Segment Start: RECORDS FOR THE TASK

(** The frame count of a list that [AEAllocateAndInitAudioBufferList] has
    returned, for any format: the buffer size [mBytesPerFrame * frameCount]
    divided by [mBitsPerChannel / 8 * mChannelsPerFrame], whether the
    channels are in one buffer or in a buffer each. *)
Lemma frame_count_of_allocated_run {P : Platform} audioFormat frameCount h :
  heap_wf h -> valid_format audioFormat ->
  0 <= frameCount ->
  (nonInterleaved audioFormat = true -> mChannelsPerFrame audioFormat <= INT_MAX) ->
  list_fits (numberOfBuffers audioFormat) ->
  mBytesPerFrame audioFormat * frameCount < 2 ^ 32 ->
  0 < mBitsPerChannel audioFormat / 8 * mChannelsPerFrame audioFormat < 2 ^ 32 ->
  exists p h',
    AEAllocateAndInitAudioBufferList audioFormat frameCount h = Ret p h' /\
    (forall rest,
       oracle h = replicate (S (Z.to_nat (numberOfBuffers audioFormat))) true ++ rest ->
       p <> NULL) /\
    (p <> NULL ->
     AEGetNumberOfFramesInAudioBufferList p audioFormat NULL h' =
     Ret (to_int (mBytesPerFrame audioFormat * frameCount
                  / (mBitsPerChannel audioFormat / 8 * mChannelsPerFrame audioFormat)))
         h').
Proof.
  intros Hwf Hvalid Hpos Hmax Hfits Hsize Hdiv.
  destruct (numberOfBuffers_valid audioFormat Hvalid Hmax) as [Hn Hn0].
  destruct (allocate_run audioFormat frameCount h Hwf Hn0 Hfits)
    as (p & h' & Hrun & Hres).
  exists p, h'. split; [done|]. split.
  { intros rest Ho.
    by rewrite (allocate_result_granted _ _ _ _ _ _ Hn0 Hres Ho). }
  intros Hp.
  destruct Hres as [-> _ _ _ _ | -> Hbuilt _ | k -> _ _ _]; try done.
  pose proof Hvalid as (_ & Hb & Hc & Hbits). unfold is_UInt32 in Hb, Hc, Hbits.
  assert (0 < mChannelsPerFrame audioFormat) as Hch.
  { destruct (decide (mChannelsPerFrame audioFormat = 0)) as [Hz|]; [|lia].
    rewrite Hz, Z.mul_0_r in Hdiv. lia. }
  assert (0 < numberOfBuffers audioFormat) as Hn1.
  { rewrite Hn. destruct (nonInterleaved audioFormat); lia. }
  destruct Hbuilt as [(l & Hl & Hstored & _ & Hslots) _ _ _ _].
  specialize (Hslots 0 ltac:(lia)). cbn in Hslots.
  rewrite (frames_run _ _ _ _ (mChannelsPerFrame audioFormat) _ _ _ Hl Hslots eq_refl);
    [| |by left].
  - cbn zeta. rewrite to_UInt32_to_int, (to_UInt32_small (mChannelsPerFrame _)) by done.
    rewrite (to_UInt32_small (_ * _)) by (unfold is_UInt32; lia).
    destruct (Z.eqb_spec (mBitsPerChannel audioFormat / 8
                          * mChannelsPerFrame audioFormat) 0); [lia|].
    by rewrite bytesPerBuffer_stored, to_UInt32_small by (unfold is_UInt32; nia).
  - destruct (nonInterleaved audioFormat) eqn:Hni.
    + rewrite Hstored, Hn. f_equal. apply to_UInt32_small. done.
    + cbn. f_equal. by rewrite channelsPerBuffer_stored, Hni.
Qed.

Segment End: RECORDS FOR THE TASK

WHAT NEEDS TO BE DONE: Note each line above that holds "Hfits", then copy all of them.

OUTPUT FOR THIS TASK:
  intros Hwf Hvalid Hpos Hmax Hfits Hsize Hdiv.
  destruct (allocate_run audioFormat frameCount h Hwf Hn0 Hfits)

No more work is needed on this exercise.